Consejo Nacional de Paz: encrucijada y salida

07:44:00

Con el título Encrucijada del Consejo Nacional de Paz Antonio Madariaga, Director de Viva la Ciudadanía, delegado como yo al CNP, presenta un análisis de lo que ocurre en el Consejo al término de su VIII Sesión realizada el 27 de julio.

Por: Luis I. Sandoval / El Espectador.

Comparto con el colega que el Consejo no ha encontrado aún su lugar en la arquitectura de la paz, y que, no obstante su rica composición (35 sectores), no ha logrado una forma productiva de trabajo en respuesta a los retos del proceso.

Concordamos en que no puede abandonarse el empeño de hacer de este Consejo Nacional y de los Consejos Territoriales instrumentos aptos y ágiles en el trabajo por la construcción de paz en la próxima década, comenzando por las demandas más inmediatas: procurar la apropiación de los acuerdos por la ciudadanía, trabajar por el SI en el plebiscito, nutrir la idea de participación en el proceso con el ELN, apoyar con la veeduría social la labor de verificación, coadyuvar a la preparación de ciudadanía y autoridades para la implementación de los acuerdos…

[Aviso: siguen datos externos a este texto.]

(* ===== verification/Tick.v ===== *)
(** * Tick: the worker's three-clock cursor and the step plan

    [crates/rocket-surgeon-worker/src/tick.rs], [step_driver.rs] and the control
    part of [replay.rs].  The session's elapsed nanoseconds are an argument of
    [to_tick_position]. *)

From Stdlib Require Import ZArith Lia Ascii String.
From stdpp Require Import base strings list sets.
From S2P Require Import Prelude Protocol Messages.
Open Scope Z_scope.

Record TickState := mkTickState {
  ts_rank : Z;
  ts_layer : Z;
  ts_component : string;
  ts_call_index : Z;
  ts_step_count : Z;
  ts_phase : Phase;
  ts_token : Z;
  ts_operator : Z;
  ts_token_position : option Z
}.

Definition TickState_new (rank : Z) : TickState := mkTickState rank 0 "" 0 0 Phase_Prefill 0 0 None.

Definition advance (component : string) (layer call_index : Z) (t : TickState) : TickState :=
  mkTickState (ts_rank t) layer component call_index (u64_add (ts_step_count t) 1) (ts_phase t) (ts_token t)
    (u64_add (ts_operator t) 1) (Some (ts_token t)).

Definition advance_token (t : TickState) : TickState :=
  let token := u64_add (ts_token t) 1 in
  mkTickState (ts_rank t) (ts_layer t) (ts_component t) (ts_call_index t) (ts_step_count t)
    (match ts_phase t with Phase_Prefill => Phase_Decode | p => p end) token 0 (Some token).

Definition set_phase (p : Phase) (t : TickState) : TickState :=
  mkTickState (ts_rank t) (ts_layer t) (ts_component t) (ts_call_index t) (ts_step_count t) p (ts_token t)
    (ts_operator t) (ts_token_position t).

Definition set_token_position (pos : Z) (t : TickState) : TickState :=
  mkTickState (ts_rank t) (ts_layer t) (ts_component t) (ts_call_index t) (ts_step_count t) (ts_phase t) pos
    (ts_operator t) (Some pos).

Definition tick_id (t : TickState) : Z := ts_operator t.

(** [(elapsed().as_nanos() as u64).saturating_add(1)] *)
Definition wall_ns (elapsed_nanos : Z) : Z := Z.min U64_MAX (u64_wrap elapsed_nanos + 1).

Definition to_tick_position (elapsed_nanos : Z) (t : TickState) : TickPosition :=
  mkTickPosition (ts_operator t) StepDirection_Forward (Some (ts_rank t)) (ts_layer t) (ts_component t) TickEvent_Output
    None (ts_phase t) (ts_token_position t) (Some (mkTickClock (ts_token t) (ts_operator t) (wall_ns elapsed_nanos))).

(** ** The step plan *)

Record StepPlan := mkStepPlan { ticks_to_drain : Z; granularity : TickGranularity }.

Definition plan_step (count : Z) (g : option TickGranularity) : StepPlan :=
  mkStepPlan count (default TickGranularity_Component g).

Inductive DrainState := Counting | Draining.
#[export] Instance DrainState_eq : EqDecision DrainState.
Proof. solve_decision. Defined.

Definition is_layer_boundary (current_layer : option Z) (new_layer : Z) : bool :=
  match current_layer with None => false | Some prev => negb (new_layer =? prev) end.

(** ** Replay control *)

Record ReplayContext := mkReplayContext {
  rc_checkpoint_id : string;
  rc_verify : bool;
  rc_deterministic : bool;
  rc_cosine_threshold : f64;
  rc_mre_threshold : f64;
  rc_stop_at : option ReplayStopAt;
  rc_interventions : list InterventionRecipe;
  rc_divergences : list Divergence;
  rc_ticks_replayed : Z
}.

Definition from_request (req : HostReplayRequest) : ReplayContext :=
  mkReplayContext (HostReplayRequest_checkpoint_id req) (HostReplayRequest_verify req) (HostReplayRequest_deterministic req)
    (HostReplayRequest_cosine_threshold req) (HostReplayRequest_mre_threshold req) (HostReplayRequest_stop_at req)
    (HostReplayRequest_interventions req) [] 0.

Definition should_stop (layer : Z) (component : string) (ctx : ReplayContext) : bool :=
  match rc_stop_at ctx with
  | Some stop => (layer =? rsa_layer stop) && bool_decide (component = rsa_component stop)
  | None => false
  end.

(** ** The clocks over a history of operators and tokens *)

Inductive tick_event := Operator (component : string) (layer call_index : Z) | Token.

Definition tick_exec (t : TickState) (e : tick_event) : TickState :=
  match e with Operator c l i => advance c l i t | Token => advance_token t end.

Definition tick_run (rank : Z) (h : list tick_event) : TickState := foldl tick_exec (TickState_new rank) h.

Definition is_token (e : tick_event) : bool := match e with Token => true | _ => false end.
Definition tokens (h : list tick_event) : nat := List.length (List.filter is_token h).
Definition operators (h : list tick_event) : nat := List.length (List.filter (fun e => negb (is_token e)) h).

(** The operators since the last token. *)
Fixpoint current_token (h : list tick_event) : list tick_event :=
  match h with
  | [] => []
  | e :: r => if existsb is_token r then current_token r else if is_token e then r else e :: r
  end.

(** The component coordinates of the last operator. *)
Definition last_operator (h : list tick_event) : string * Z * Z :=
  foldl (fun acc e => match e with Operator c l i => (c, l, i) | Token => acc end) (""%string, 0, 0) h.

Record clocks_of (rank : Z) (h : list tick_event) (t : TickState) : Prop := {
  co_rank : ts_rank t = rank;
  co_token : ts_token t = Z.of_nat (tokens h);
  co_operator : ts_operator t = Z.of_nat (List.length (current_token h));
  co_steps : ts_step_count t = Z.of_nat (operators h);
  co_phase : ts_phase t = if Nat.eqb (tokens h) 0 then Phase_Prefill else Phase_Decode;
  co_reported : ts_token_position t = match h with [] => None | _ => Some (Z.of_nat (tokens h)) end;
  co_coords : (ts_component t, ts_layer t, ts_call_index t) = last_operator h
}.

Lemma current_token_snoc h e :
  current_token (h ++ [e]) = if is_token e then [] else current_token h ++ [e].
Proof.
  induction h as [|x h IH]; cbn; [by destruct e|]. rewrite existsb_app. cbn [existsb]. rewrite orb_false_r.
  destruct (is_token e) eqn:E; [by rewrite orb_true_r|]. rewrite orb_false_r, IH.
  destruct (existsb is_token h); [done|]. by destruct (is_token x).
Qed.

Lemma filter_snoc {A} (p : A -> bool) l x :
  List.length (List.filter p (l ++ [x])) = (List.length (List.filter p l) + if p x then 1 else 0)%nat.
Proof. rewrite List.filter_app, length_app. cbn. by destruct (p x). Qed.

Lemma current_token_length h : (List.length (current_token h) <= List.length h)%nat.
Proof. induction h as [|e h IH]; cbn; [done|]. destruct (existsb _ _); [lia|]. destruct (is_token e); cbn; lia. Qed.

Lemma clocks_step rank h t e :
  Z.of_nat (List.length h) < U64_MAX -> clocks_of rank h t -> clocks_of rank (h ++ [e]) (tick_exec t e).
Proof.
  intros Hlen [Hr Ht Ho Hs Hp Hq Hc]. pose proof (current_token_length h).
  pose proof (List.filter_length_le is_token h). pose proof (List.filter_length_le (fun e => negb (is_token e)) h).
  unfold tokens, operators in *.
  assert (Hlast : last_operator (h ++ [e]) = match e with Operator c l i => (c, l, i) | Token => last_operator h end).
  { unfold last_operator. by rewrite foldl_app. }
  destruct e; split; cbn [tick_exec advance advance_token ts_rank ts_token ts_operator ts_step_count ts_phase ts_token_position
    ts_component ts_layer ts_call_index]; unfold tokens, operators; rewrite ?current_token_snoc, ?filter_snoc; cbn [is_token negb];
    rewrite ?Hr, ?Ht, ?Ho, ?Hs, ?Hlast, ?u64_add_small, ?length_app by lia; cbn [List.length]; rewrite ?Nat.add_0_r; try done; try lia.
  - by destruct h.
  - rewrite Hp. destruct (Nat.eqb_spec (List.length (List.filter is_token h)) 0) as [->|]; [done|].
    destruct (Nat.eqb_spec (List.length (List.filter is_token h) + 1) 0); [lia|done].
  - destruct h; cbn [app]; f_equal; lia.
Qed.

Lemma clocks_run rank h : Z.of_nat (List.length h) <= U64_MAX -> clocks_of rank h (tick_run rank h).
Proof.
  induction h as [|e h IH] using rev_ind; intros Hlen; [by repeat split|].
  rewrite length_app in Hlen. cbn in Hlen. unfold tick_run. rewrite foldl_app. cbn [foldl].
  apply clocks_step; [lia|]. apply IH. lia.
Qed.

(** Position of a cursor in the traversal: token clock first, operator clock
    within the token. *)
Definition clock_lt (a b : TickState) : Prop :=
  ts_token a < ts_token b \/ ts_token a = ts_token b /\ ts_operator a < ts_operator b.

(** Over any history of operators and tokens the token clock counts the
    tokens, the operator clock (which is the tick id) counts the operators of
    the current token only, the step counter counts all operators, the phase is
    prefill until the first token and decode from then on, the reported token
    position is absent only before the first event, and the coordinates are
    those of the last operator.  Every further event moves the pair (token,
    operator) strictly forward, and the reported wall clock is never zero. *)
Theorem tick_clocks_correct (rank elapsed : Z) (h h' : list tick_event)
    (H : Z.of_nat (List.length (h ++ h')) <= U64_MAX) (Hne : h' <> []) :
  clocks_of rank h (tick_run rank h) /\
  clock_lt (tick_run rank h) (tick_run rank (h ++ h')) /\
  tp_tick_id (to_tick_position elapsed (tick_run rank h)) = Z.of_nat (List.length (current_token h)) /\
  0 < wall_ns elapsed <= U64_MAX.
Proof.
  rewrite length_app in H. pose proof (clocks_run rank h ltac:(lia)) as Hh.
  pose proof (clocks_run rank (h ++ h') ltac:(rewrite length_app; lia)) as Hhh.
  split; [done|]. split; [|split; [by apply Hh|unfold wall_ns; pose proof (u64_wrap_ok elapsed); unfold_int; lia]].
  unfold clock_lt. rewrite (co_token _ _ _ Hh), (co_token _ _ _ Hhh), (co_operator _ _ _ Hh), (co_operator _ _ _ Hhh).
  clear -Hne. induction h' as [|e h' IH] using rev_ind; [done|]. clear Hne. unfold tokens in *.
  rewrite (app_assoc h), filter_snoc, current_token_snoc.
  assert (Hle : (h' = [] /\ h ++ h' = h) \/
    (Z.of_nat (List.length (List.filter is_token h)) < Z.of_nat (List.length (List.filter is_token (h ++ h'))) \/
     Z.of_nat (List.length (List.filter is_token h)) = Z.of_nat (List.length (List.filter is_token (h ++ h'))) /\
     Z.of_nat (List.length (current_token h)) < Z.of_nat (List.length (current_token (h ++ h'))))).
  { destruct h' as [|e0 h']; [left; by rewrite app_nil_r|right; by apply IH]. }
  destruct Hle as [[-> E]|Hle]; [rewrite E|]; destruct e; cbn [is_token]; rewrite ?length_app; cbn; lia.
Qed.

Lemma tick_clocks_correct_witness :
  let h := [Operator "ln1" 0 0; Operator "q_proj" 0 0; Token; Operator "ln1" 1 0] in
  ts_operator (tick_run 0 h) = 1 /\ ts_token (tick_run 0 h) = 1 /\ clock_lt (tick_run 0 h) (tick_run 0 (h ++ [Token])).
Proof.
  intros h. destruct (tick_clocks_correct 0 0 h [Token]) as (Hc & Hlt & _); [unfold U64_MAX; cbn; lia|done|].
  split; [exact (co_operator _ _ _ Hc)|]. split; [exact (co_token _ _ _ Hc)|exact Hlt].
Defined.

El gobierno ha sido demasiado lento en tramitar la justificada presión ciudadana para que el Consejo exista y funcione. Sin embargo, el Presidente Santos en la entrevista del 20 de junio y el Alto Comisionado de Paz, Sergio Jaramillo, en la apertura de esta última sesión declararon que ha llegado la hora del Consejo, que su papel es indispensable en la tarea histórica de construcción de paz, inclusive Jaramillo avanza la idea de que el Consejo para la Reconciliación y la Convivencia previsto en el punto 2 de La Habana podría tomar en cuenta la existencia del actual CNP. Importante sería dar ya el paso de contar con una representación de las FARC-EP en el Consejo, y del ELN cuando inicie diálogos formales, como lo prevé explícitamente la Ley 434 de 1998.

En la situación actual con Comisiones de trabajo que vienen operando desde hace tiempo y Comité Nacional de reciente creación es preciso que la Secretaría Técnica del Consejo, que es la Oficina del Alto Comisionado, propicie sostenidamente la articulación y el trabajo en equipo a fin de canalizar la enorme potencialidad existente en los diversos sectores que componen el Consejo. Si no hubiere condiciones favorables para ello tendrían que producirse cambios en estas estructuras que son para facilitar el trabajo y no para obstruirlo.

No todos los sectores tienen igual valoración de la validez del Consejo y de la utilidad del espacio. En la orilla del gobierno los Ministros y Directores de entidades que tienen asiento en el Consejo no asisten regularmente, mandan delegados que solo escuchan. En la orilla de sociedad se desaprovecha el espacio para llevar iniciativas concertadas que logren la incidencia necesaria. Notable fue en esta última sesión la presencia e intervención a nombre de amplias plataformas populares de Piedad Córdoba y Marylen Serna. Ellas contribuyeron a fortalecer una línea concreta de acción.

Fruto de iniciativa y acuerdo de numerosos delegados y delegadas se presentó una bien estructurada propuesta para el trabajo de los próximos meses: Volcar la sociedad al Plebiscito coligando sectores y territorios, se contemplan acciones de impacto local, regional y nacional, antes y después de la firma del acuerdo final en La Habana. Un buen ejemplo: Antioquia tiene en el Sur Oriente un Pacto de Paz y el Gobernador en sintonía con Organizaciones Sociales impulsa Concejos Provinciales de Paz. Las gerencias de Paz y Derechos Humanos apoyan el trabajo.

El Consejo está, sin duda, en una encrucijada pero, con paciencia activa, sabrá encontrar la salida y cumplirle al país.